I figured that if people are willing to fork over cash for product with my stupid name on it, then I should goddamn well create and market some product myself in order to help keep the wolves from the door. The groovy tape recordings which I could conceivably package and sell were such treasures as:
-- Live tapes of my avant-garde jazz/rock band The Ugly Janitors of America, a pathetically unpopular L.A. band who deserve better.
-- Atmospheric synthesizer tapes that I recorded in high school, in college, and on my own with a variety of musical friends.
-- Prank phone call tapes that I recorded when I was a teenager and which seem to be fairly popular due to their stupidity, which appeals to the low-brow mentality of public taste.
-- Demo recordings of my original compositions recorded in actual recording studios. Very few good quality recordings of my material exist, as I have never in my life possessed enough money to buy much studio time. A tragic loss for Western Civilization.
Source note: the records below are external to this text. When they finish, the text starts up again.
(* ===== verification/DwarfReader.v ===== *)
(** * symbolizer/Dwarf: reading, paths and sections

    The Read* functions, Dwarf::Path and Dwarf::Section of
    claire/common/symbolizer/Dwarf.{h,cc}. Every piece points into the mapped
    file, so the bytes from a pointer to the end of the mapping are its
    [ptr_]; the distance of two such pointers is the difference of what is left. *)

From S2P Require Import Prelude Bytes StringPiece.
Open Scope Z_scope.

(** ** Pointers into the file *)

(** [right - left]. *)
Definition dist (left right : bytes) : Z := Zlen left - Zlen right.

(** [s.end()] as a pointer that is going to be used. *)
Definition end_ (s : StringPiece) : res bytes :=
  if length_ s <=? Zlen (ptr_ s) then Ok (plus (ptr_ s) (length_ s)) else Err OutOfBounds.

(* @src claire/common/strings/StringPiece.h:49-53 StringPiece::StringPiece *)
Definition of_pointers (left right : bytes) : res StringPiece :=
  _ ← check (0 <=? dist left right);
  Ok (Piece left (dist left right)).

(** [s.assign(start, s.end())]. *)
(* @src claire/common/strings/StringPiece.h:209-213 StringPiece::assign *)
Definition assign_end (start : bytes) (s : StringPiece) : StringPiece :=
  Piece start (uint64 (length_ s - dist (ptr_ s) start)).

(** [s.assign(start, stop)]. *)
(* @src claire/common/strings/StringPiece.h:209-213 StringPiece::assign *)
Definition assign (start stop : bytes) : StringPiece := Piece start (uint64 (dist start stop)).

(** ** Reading *)

(** An integer of [n] bytes, little endian. *)
(* @src claire/common/symbolizer/Dwarf.cc:33-43 Read *)
Definition Read (n : Z) (s : StringPiece) : res (Z * StringPiece) :=
  _ ← check (n <=? size s);
  x ← range (ptr_ s) n;
  s ← advance n s;
  Ok (of_digits 256 x, s).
I assembled a six-cassette catalog of material, designed little xerox covers for them--some in color, some in black and white--and wrote a short, descriptive, one-page catalog which I sent out to everyone I knew. I dubbed cassettes one at a time in real time and sent promo copies to places like Op for review. I got virtually all my orders on the basis of reviews from alternative music magazines. I never buy ad space in any magazine anywhere, as I am always too broke. I rely on reviews to generate orders.
At one point I had three working cassette decks, so I could dub two cassettes at a time, or even three cassettes if I dubbed off a reel tape. Now I have only one cassette deck and one reel machine that are functional, necessitating the temporary removal of two titles from the Space and Time Tapes catalog until the time that I have $120 in cash to buy another tape deck for cassette-to-cassette dubbing. I may never in my life have $120 in cash at one time to purchase a luxury like a tape deck, as no one will hire me to do anything other than low-paying menial work, as I am such a stupid, worthless, lazy, unkempt, loser/failure/criminal who has the audacity to create music tapes in my spare time and expect to sell them to a world that worships crap and mediocrity. Being poor is beautiful!